Although the grammar, syntax, and much of the vocabulary are drawn from Swahili, Sheng borrows from the languages of some of the largest ethnic groups in Kenya, including Luhya, Gĩkũyũ, Luo and Kamba.
Like all slang, Sheng is mainly used by the youths and is part of popular culture in Kenya. It also evolves rapidly, as words are moved into and out of slang use.
The lecturers addressed the press about the challenges facing promotion of Swahili language yesterday, after the Conclusion of the 20th conference of Chama Cha Kiswahili Africa Amashariki at Kabale University in South Western Uganda.

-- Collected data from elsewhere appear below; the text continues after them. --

(** X3.  In mode 'labels' the categories of an emitted issue are the
    labels starting with the prefix, each without it, in label order: [x] is
    a category iff [prefix + x] is a label. *)
Theorem label_categories prefix include_beta name issue r :
  roadmap_issue_of "labels" prefix include_beta name issue = Ok (Some r) →
  product_categories r
  = map (str_drop (String.length prefix))
        (filter (λ c, Is_true (startswith c prefix)) (fields_labels issue))
  ∧ (∀ x, x ∈ product_categories r ↔ prefix +:+ x ∈ fields_labels issue).
Proof.
  intros H. rewrite roadmap_issue_of_known_mode in H by auto.
  assert (Hc : product_categories r
               = filter_categories prefix (fields_labels issue)).
  { destruct (fields_attributes issue !! name) as [attr|]; [|done].
    cbn zeta in H. destruct (attr_is_Beta attr) as [[]|e], include_beta;
      cbn [mbind result_bind] in H; by simplify_eq. }
  rewrite Hc. split; [apply filter_categories_comprehension|].
  apply elem_of_filter_categories.
Qed.

(** ** The skeleton slide *)

Lemma uuid4_run uuid4_draw w :
  uuid4 uuid4_draw w
  = (Ok (uuid4_draw (draws w)),
     {| draws := S (draws w); requests_sent := requests_sent w |}).
Proof. reflexivity. Qed.

Lemma quarter_marker_loop_run uuid4_draw slide_id qm qlx qw tbw ys columns k w :
  quarter_marker_loop uuid4_draw slide_id qm qlx qw tbw ys k columns w
  = (Ok (marker_reqs uuid4_draw slide_id qm qlx qw tbw ys k (draws w) columns),
     {| draws := 2 * length columns + draws w;
        requests_sent := requests_sent w |}).
Proof.
  revert k w. induction columns as [|col rest IH]; intros k w.
  - by destruct w.
  - cbn [quarter_marker_loop marker_reqs].
    erewrite Gen_bind_Ok by apply uuid4_run.
    erewrite Gen_bind_Ok by apply uuid4_run.
    erewrite Gen_bind_Ok by apply IH.
    cbn [draws requests_sent length]. unfold mret, Gen_ret.
    replace (2 * S (length rest) + draws w)%nat
      with (2 * length rest + S (S (draws w)))%nat by lia.
    reflexivity.
Qed.
Section LabelEncoderFacts.
Import LabelEncoder.

Lemma index_of_elem (x : string) (classes : list string) (i : nat) :
  index_of x classes = Some i -> x ∈ classes.
Proof.
  revert i. induction classes as [|c rest IH]; intros i; cbn; [discriminate|].
  destruct (decide (x = c)) as [->|Hne]; [intros _; apply list_elem_of_here|].
  destruct (index_of x rest) as [j|]; [|discriminate].
  intros _. apply list_elem_of_further. eapply IH. reflexivity.
Qed.

Lemma elem_index_of (x : string) (classes : list string) :
  x ∈ classes -> is_Some (index_of x classes).
Proof.
  induction classes as [|c rest IH]; intros Hin; [inversion Hin|]. cbn.
  destruct (decide (x = c)) as [->|Hne]; [eexists; reflexivity|].
  apply elem_of_cons in Hin as [?|Hin]; [contradiction|].
  destruct (IH Hin) as [j ->]. eexists; reflexivity.
Qed.

Lemma index_of_head (c : string) (rest : list string) : index_of c (c :: rest) = Some 0.
Proof. cbn. destruct (decide (c = c)); [reflexivity | contradiction]. Qed.

(** A successful [transform] gives every label its position. *)
Lemma transform_Ok (classes y : list string) (c : list nat) :
  transform classes y = Ok c ->
  Forall2 (fun x i => index_of x classes = Some i) y c.
Proof.
  unfold transform. revert c.
  induction y as [|x y IH]; intros c.
  - intros [= <-]. constructor.
  - rewrite mapM_result_cons. unfold encode1 at 1.
    destruct (index_of x classes) as [i|] eqn:Hi; [|discriminate].
    destruct (mapM (encode1 classes) y) as [c'|e]; [|discriminate].
    intros [= <-]. constructor; [exact Hi | apply IH; reflexivity].
Qed.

The Chief Editor of Jarid ya Chakama, a Swahili News journal for PHD students of Kiswahili in East Aftica, Prof. Musol Kandagor said they were challenged by the Sheng slang whereby students were mixing it in both spoken and written vocabulary.
Dr. Wallace Mulaga a Kiswahili Lecturer from the University of Rwanda said that Sheng was a threat, but it had not yet spread wide in Rwanda.

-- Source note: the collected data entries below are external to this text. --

(** X3. When an upload is accepted.  A request with a non-empty [vehicleId]
    and [type] followed by a file whose name has no separator and whose
    content is under the limit is answered 200 with the joined path, and
    the disk gains the directories of the upload path and the content at
    the final path, provided that no regular file is in the way of the
    upload directory and no directory has the final path. *)
Theorem upload_accepted dirname now vehicleId type originalname content d :
  vehicleId ≠ "" → type ≠ "" → originalname ≠ "" →
  no_separator originalname →
  let uploadPath :=
    Path.join [dirname; "../public/documents"; vehicleId; type] in
  let name := storage_filename now originalname in
  let finalPath := Path.join [uploadPath; name] in
  (∀ a, a `prefix_of` Fs.resolve uploadPath → Fs.files d !! a = None) →
  Fs.resolve finalPath ∉ Fs.dirs d →
  (N.of_nat (length content) < fileSize)%N →
  post_upload dirname now (plain_upload vehicleId type originalname content) d
  = (Response 200
       {[ "message" := VStr "File uploaded successfully";
          "path" := VStr (Path.join ["/documents"; vehicleId; type; name]) ]},
     Fs.Disk (Fs.dirs d ∪ list_to_set (Fs.prefixes (Fs.resolve uploadPath)))
       (<[Fs.resolve finalPath := content]> (Fs.files d))).
Proof.
  intros Hv Ht Hname Hsep uploadPath name finalPath Hfree Hdir Hsize.
  assert (storage_destination dirname
            (body_after [Field "vehicleId" vehicleId; Field "type" type] ∅)
            originalname d
          = inr (uploadPath,
                 Fs.Disk (Fs.dirs d
                            ∪ list_to_set (Fs.prefixes (Fs.resolve uploadPath)))
                   (Fs.files d))) as Hdest.
  { rewrite plain_body. unfold storage_destination.
    rewrite lookup_insert_ne, lookup_insert_eq, lookup_insert_eq by done.
    simpl. apply String.eqb_neq in Hv as ->. apply String.eqb_neq in Ht as ->.
    simpl. fold uploadPath. by rewrite mkdirSync_free. }
  assert (upload dirname now
            (plain_upload vehicleId type originalname content) d
          = inr (body_after [Field "vehicleId" vehicleId; Field "type" type] ∅,
                 Some (FileInfo "file" originalname uploadPath name finalPath
                         (N.of_nat (length content))),
                 Fs.Disk (Fs.dirs d
                            ∪ list_to_set (Fs.prefixes (Fs.resolve uploadPath)))
                   (<[Fs.resolve finalPath := content]> (Fs.files d))))
    as Hup.
  { change (plain_upload vehicleId type originalname content)
      with ([Field "vehicleId" vehicleId; Field "type" type]
              ++ File "file" originalname content :: []).
    rewrite upload_file by done. unfold Multer.handleFile.
    rewrite Hdest. fold name. fold finalPath.
    unfold finalPath.
    rewrite open_w_below;
      [| apply join_nonempty | by apply clean_storage_filename
       | by apply storage_filename_no_separator | done].
    assert ((fileSize <=? N.of_nat (length content))%N = false) as ->
      by (apply N.leb_gt; lia).
    done. }
  unfold post_upload. rewrite Hup, plain_body.
  rewrite lookup_insert_ne, lookup_insert_eq, lookup_insert_eq by done.
  simpl. apply String.eqb_neq in Hv as ->. apply String.eqb_neq in Ht as ->.
  done.
Qed.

He said that they were mostly challenged by another blended swahili dialect known as “Kingwana.” that originates from DRC, usually brought in Rwanda by the Congolese trucks.
However, Dr. Nehema Luwago from University of Dodoma noted that the Sheng slang had not yet become a problem in Tanzania, and their main challenge was only teaching the English language to the students already well versed with Kiswahili.
Meanwhile, the Kabale University Vice Chancellor Prof. Joy Kwesiga said that hosting the International Kiswahili Conference was long overdue and it would add a lot of value to the measures being put in place to promote the language at the University.
Dr. Aidah Mutenyo, the sitting Chairperson of Chama Cha Kiswahili Africa Amashariki, explained that the 20th Conference at Kabale University brought together Lecturers from six member states of the East African Community including Kenya, Tanzania, Rwanda, Burundi, Uganda and South Sudan.
Dr. Mutenyo said that the purpose of the annual conferences was to bring together ideas geared at promoting kiswahili, sharing notes, and guiding PHD students on how to write and publish their academic journals and books in the Swahili language.
The conference preceded the first International Kiswahili Day that is slated for 7th July, whose Regional Celebrations will be held in Tanzania this year.
The International Kiswahili Day was declared by the UNESCO member states during the 41st session in Paris, France in November 2021.